I suspect this is location specific though. In the UK my migraine medication was available over the counter, I still had to have a discussion with the pharmacist every time I bought it. Conversely when ever I've needed an actual prescription medication, in an emergency or whatever, that has always had to go through my doctor to get the prescription sorted.
My go-to pain-relief used to be a product called Codis, which was soluble aspirin+codeine. It used to be available OTC, until about 8 years ago, then it disappeared. You can still buy paracetamol+codeine OTC ("Paracodol?). My understanding is that aspirin causes vasodilation, which causes more rapid absorption of codeine. Supposedly that's why Codis worked better than Paracodol.
I don't know why they took it off the shelves. There was no announcement; it just disappeared.
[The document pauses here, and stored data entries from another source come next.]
(* ===== verification/Replica.v ===== *)
(** * Replica

    A replica that reloads its engine while others, its own handlers
    included, write to the store. A handler commits its write, reloads and
    answers; reloads are serialised by [refreshMu], but writes happen
    between the reads of a reload, and between a failed reload and the
    moment its handler marks the loaded state as broken. *)
From S2P Require Import Prelude Crypto Json AuditKeyring Store Domains AuditChain Groups.
From S2P Require Import Policies Scim Reach GoValue Cedar Directory Request Engine Refusals Http Reload.

Section replica.
Context {spf : Spiffe} {cdr : Cedar} (sv : Server).

(** The stores so far, the last one being the present; a write of this
    replica is known by the position of the store it left. [rp_committed]
    are the writes whose handler has yet to reload, [rp_failed] those whose
    reload has failed, [rp_answered] those that were answered. *)
Record Replica := mkReplica {
  rp_history : list Store;
  rp_api : Api;
  rp_committed : list nat;
  rp_failed : list nat;
  rp_answered : list nat;
}.

(** The reload as it runs while the store goes through [l]. *)
Definition reload_during (now : Z) (l : list Store) (q : faults) (a : Api) : result error () * (Api * faults) :=
  RefreshDirectory sv now (mkApi (ap_store a) l (ap_engine a) (loadedAt a) (interval a) (broken a) (ap_refusals a), q).

(** The server after it, at the store that is then the present one. *)
Definition after_reload (l : list Store) (a a' : Api) : Api :=
  mkApi (default (ap_store a) (last l)) [] (ap_engine a') (loadedAt a') (interval a') (broken a') (ap_refusals a').

Inductive store_run : Store → list Store → Prop :=
| run_nil s : store_run s []
| run_cons s s' l : store_step s s' → store_run s' l → store_run s (s' :: l).

Inductive replica_step (y : Replica) : Replica → Prop :=
| rs_write s' :
    store_step (ap_store (rp_api y)) s' →
    replica_step y (mkReplica (rp_history y ++ [s']) (set_store s' (rp_api y)) (rp_committed y) (rp_failed y) (rp_answered y))
| rs_commit :
    replica_step y (mkReplica (rp_history y) (rp_api y) (length (rp_history y) - 1 :: rp_committed y) (rp_failed y) (rp_answered y))
| rs_reload now l q a' q' k pre post :
    store_run (ap_store (rp_api y)) l → rp_committed y = pre ++ k :: post →
    reload_during now l q (rp_api y) = (Ok tt, (a', q')) →
    replica_step y (mkReplica (rp_history y ++ l) (after_reload l (rp_api y) a') (pre ++ post) (rp_failed y) (k :: rp_answered y))
| rs_reload_failed now l q e a' q' k pre post :
    store_run (ap_store (rp_api y)) l → rp_committed y = pre ++ k :: post →
    reload_during now l q (rp_api y) = (Err e, (a', q')) →
    replica_step y (mkReplica (rp_history y ++ l) (after_reload l (rp_api y) a') (pre ++ post) (k :: rp_failed y) (rp_answered y))
| rs_mark k pre post :
    rp_failed y = pre ++ k :: post →
    replica_step y (mkReplica (rp_history y) (set_broken true (rp_api y)) (rp_committed y) (pre ++ post) (k :: rp_answered y))
| rs_sync now l q r a' q' :
    store_run (ap_store (rp_api y)) l → reload_during now l q (rp_api y) = (r, (a', q')) →
    replica_step y (mkReplica (rp_history y ++ l) (after_reload l (rp_api y) a') (rp_committed y) (rp_failed y) (rp_answered y)).

(** A replica that has just loaded its state. *)
Definition replica_start (a : Api) : Replica := mkReplica [ap_store a] a [] [] [].

(** ** The invariant *)

(** What is loaded is no older than the [i]-th store. *)
Definition loaded_since (y : Replica) (i : nat) : Prop :=
  i < length (rp_history y) ∧ loaded_from sv (drop i (rp_history y)) (ap_engine (rp_api y)).

Record replica_ok (y : Replica) : Prop := {
  ro_present : last (rp_history y) = Some (ap_store (rp_api y));
  ro_committed : ∀ k, k ∈ rp_committed y → k < length (rp_history y);
  ro_failed : ∀ k, k ∈ rp_failed y → k < length (rp_history y);
  ro_answered : ∀ k, k ∈ rp_answered y → k < length (rp_history y);
  ro_fresh : broken (rp_api y) = true ∨ ∃ i, loaded_since y i ∧ ∀ k, k ∈ rp_answered y → k ≤ i;
}.

Lemma loaded_from_mono l l' e : l ⊆ l' → loaded_from sv l e → loaded_from sv l' e.
Proof. intros Hs (x & y & z & Hx & Hy & Hz & H). exists x, y, z. auto. Qed.

(** The stores a reload sees are the present one and those after it. *)
Lemma present_drop (h l : list Store) s : last h = Some s → drop (length h - 1) (h ++ l) = s :: l.
Proof.
  intros [h' ->]%last_Some. rewrite length_app. cbn. replace (length h' + 1 - 1) with (length h') by lia.
  by rewrite <-app_assoc, drop_app_length.
Qed.

Lemma last_present (h l : list Store) s : last h = Some s → last (h ++ l) = Some (default s (last l)).
Proof. intros Hh. rewrite last_app, Hh. by destruct (last l). Qed.

Lemma reload_sees y l now q r a' q' :
  last (rp_history y) = Some (ap_store (rp_api y)) →
  reload_during now l q (rp_api y) = (r, (a', q')) →
  let h := rp_history y ++ l in
  match r with
  | Ok _ => broken a' = false ∧ loaded_from sv (drop (length (rp_history y) - 1) h) (ap_engine a')
  | Err _ => (broken a' = true ∨ broken a' = broken (rp_api y)) ∧
      ∀ i, loaded_since y i → loaded_from sv (drop i h) (ap_engine a')
  end.
Proof.
  intros Hp H. unfold reload_during in H. apply RefreshDirectory_run in H as [_ H]. cbn zeta.
  rewrite (present_drop _ _ _ Hp). destruct r as [u|e].
  - destruct H as (Hb & _ & Hl). done.
  - destruct H as (Hb & _ & Hst & Hd). split; [done|]. intros i (Hi & x & yy & z & Hx & Hy & Hz & Hdir & Hsto).
    assert (ap_store (rp_api y) :: l ⊆ drop i (rp_history y ++ l)) as Hsub.
    { rewrite <-(present_drop _ l _ Hp).
      replace (length (rp_history y) - 1) with (i + (length (rp_history y) - 1 - i)) by lia.
      rewrite <-drop_drop. intros s. apply subseteq_drop. }
    assert (drop i (rp_history y) ⊆ drop i (rp_history y ++ l)) as Hgrow.
    { rewrite drop_app_le by lia. set_solver. }
    cbn [ap_engine] in *. destruct Hd as [Hd|(x' & y' & Hx' & Hy' & Hd)].
    + exists x, yy, z. rewrite Hd, Hst. auto.
    + exists x', y', z. split_and!; [by apply Hsub|by apply Hsub|by apply Hgrow|done|by rewrite Hst].
Qed.

(** A reload keeps the invariant, whoever runs it. *)
Lemma reload_ok y now l q r a' q' committed failed answered :
  replica_ok y → reload_during now l q (rp_api y) = (r, (a', q')) →
  (∀ k, k ∈ committed → k ∈ rp_committed y) → (∀ k, k ∈ failed → k ∈ rp_committed y ∨ k ∈ rp_failed y) →
  (∀ k, k ∈ answered → k ∈ rp_answered y ∨ (r = Ok tt ∧ k ∈ rp_committed y)) →
  replica_ok (mkReplica (rp_history y ++ l) (after_reload l (rp_api y) a') committed failed answered).
Proof.
  intros [Hp Hc Hf Ha Hfr] H Hcom Hfai Hans. pose proof (reload_sees _ _ _ _ _ _ _ Hp H) as Hsee. cbn zeta in Hsee.
  assert (0 < length (rp_history y)) as Hlen by (destruct (rp_history y); [done|cbn; lia]).
  assert (∀ k, k < length (rp_history y) → k < length (rp_history y ++ l)) as Hlt by (intros; rewrite length_app; lia).
  split; cbn [rp_history rp_api rp_committed rp_failed rp_answered after_reload ap_store broken].
  - by apply last_present.
  - intros k Hk. auto.
  - intros k [?|?]%Hfai; auto.
  - intros k [?|[_ ?]]%Hans; auto.
  - destruct r as [[]|e].
    + destruct Hsee as [Hb Hl]. right. exists (length (rp_history y) - 1). split; [split; [apply Hlt; lia|done]|].
      intros k [?%Ha|[_ ?%Hc]]%Hans; lia.
    + destruct Hsee as [Hb Hl]. destruct Hfr as [Hfr|(i & Hi & Hle)]; [left; destruct Hb; congruence|].
      right. exists i. split; [split; [apply Hlt, Hi|by apply Hl]|]. intros k [?|[? _]]%Hans; [auto|done].
Qed.

Lemma replica_step_ok y y' : replica_step y y' → replica_ok y → replica_ok y'.
Proof.
  intros Hst Hok. pose proof Hok as [Hp Hc Hf Ha Hfr].
  assert (0 < length (rp_history y)) as Hlen by (destruct (rp_history y); [done|cbn; lia]).
  destruct Hst as [s' _| |now l q a' q' k pre post _ Ek H|now l q e a' q' k pre post _ Ek H|k pre post Ek|now l q r a' q' _ H].
  - assert (∀ k, k < length (rp_history y) → k < length (rp_history y ++ [s'])) as Hlt by (intros; rewrite length_app; lia).
    split; cbn; [by rewrite last_snoc|auto..|]. destruct Hfr as [?|(i & [Hi Hl] & Hle)]; [by left|right].
    exists i. split; [|done]. split; [by apply Hlt|]. eapply loaded_from_mono; [|exact Hl]. cbn. rewrite drop_app_le by lia. set_solver.
  - split; cbn; try done. intros k [->|?]%elem_of_cons; [lia|auto].
  - eapply reload_ok; [done|exact H|..]; rewrite Ek; set_solver.
  - eapply reload_ok; [done|exact H|..]; rewrite ?Ek; set_solver.
  - split; cbn; [done|done|..|by left].
    + intros k' Hk. apply Hf. rewrite Ek. set_solver.
    + intros k' [->|?]%elem_of_cons; [apply Hf; rewrite Ek; set_solver|auto].
  - eapply reload_ok; [done|exact H|..]; auto.
Qed.

(** C13. A write is in force once it is answered: a replica evaluates a
    request only while everything loaded, the tree of domains, the groups
    with their members and the stored policies, is at least as new as every
    write it has answered, however writes, reloads and their failures
    interleave. *)
Theorem answered_writes_in_force a y now k :
  broken a = true ∨ loaded_from sv [ap_store a] (ap_engine a) →
  rtc replica_step (replica_start a) y → directoryStale now (rp_api y) = false → k ∈ rp_answered y →
  loaded_from sv (drop k (rp_history y)) (ap_engine (rp_api y)).
Proof.
  intros Hstart Hst Hfresh Hk. assert (replica_ok y) as [_ _ _ _ Hf].
  { revert Hst. apply rtc_ind_r; [|intros x z _ Hxz IH; by eapply replica_step_ok].
    split; cbn; [done|set_solver..|]. destruct Hstart as [?|Hl]; [by left|right]. exists 0. split; [split; [cbn; lia|done]|set_solver]. }
  unfold directoryStale in Hfresh. destruct Hf as [Hb|(i & [Hi Hl] & Hle)]; [by rewrite Hb in Hfresh|].
  eapply loaded_from_mono; [|exact Hl]. replace i with (k + (i - k)) by (specialize (Hle k Hk); lia).
  rewrite <-drop_drop. intros s. apply subseteq_drop.
Qed.

End replica.

(** ** An example *)

#[local] Existing Instance Toy.spiffe.
#[local] Existing Instance Toy.cedar.

Definition demo_server : Server := mkServer true [] [] "td" false (mkUIProxyConfig [] "" 0).

(** A replica that has not loaded anything yet, a domain that is created on
    it, and the reload that ends with the answer. *)
Definition blank_replica : Api := mkApi start_store [] new_engine 0 0 true (newRefusalLimiter 0).
Definition with_org : Api := set_store org_created blank_replica.
Definition reloaded_org : Api := after_reload [] with_org (reload_during demo_server 1000 [] [] with_org).2.1.
Definition answered_org : Replica := mkReplica [start_store; org_created] reloaded_org [] [] [1].

Lemma answered_writes_in_force_witness :
  loaded_from demo_server [org_created] (ap_engine reloaded_org) ∧ dirSpec (ap_engine reloaded_org) ≠ dirSpec new_engine.
Proof.
  split; [|intros E; apply (f_equal (λ d, size (dirDomains d))) in E; vm_compute in E; discriminate].
  apply (answered_writes_in_force demo_server blank_replica answered_org 1000 1).
  - left. reflexivity.
  - eapply rtc_l; [apply (rs_write demo_server _ org_created), ss_write, ss_create_domain|].
    eapply rtc_l; [apply rs_commit|]. eapply rtc_once.
    change answered_org with (mkReplica ([start_store; org_created] ++ []) (after_reload [] with_org (reload_during demo_server 1000 [] [] with_org).2.1) ([] ++ []) [] [1]).
    apply (rs_reload demo_server (mkReplica [start_store; org_created] with_org [1] [] []) 1000 [] [] _ [] 1 [] []); [constructor|reflexivity|].
    apply run_result; vm_compute; reflexivity.
  - vm_compute. reflexivity.
  - left.
Defined.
Codis was effective for both migraines and period pains, as reported to me (I'm not a woman, and I don't suffer from migraines).
This was migraleve it didn't have any painkilling element in the first tablet (it was 2 parts) not much point anyway as by that point I was throwing up.
Well, sure, countries will have their own laws over this or anything. Ours are defined at the federal level and thus apply the same everywhere in the country; since GGP and I are both USian, that's the basis on which I replied. (I don't know enough about any other country's such laws to speak to them!)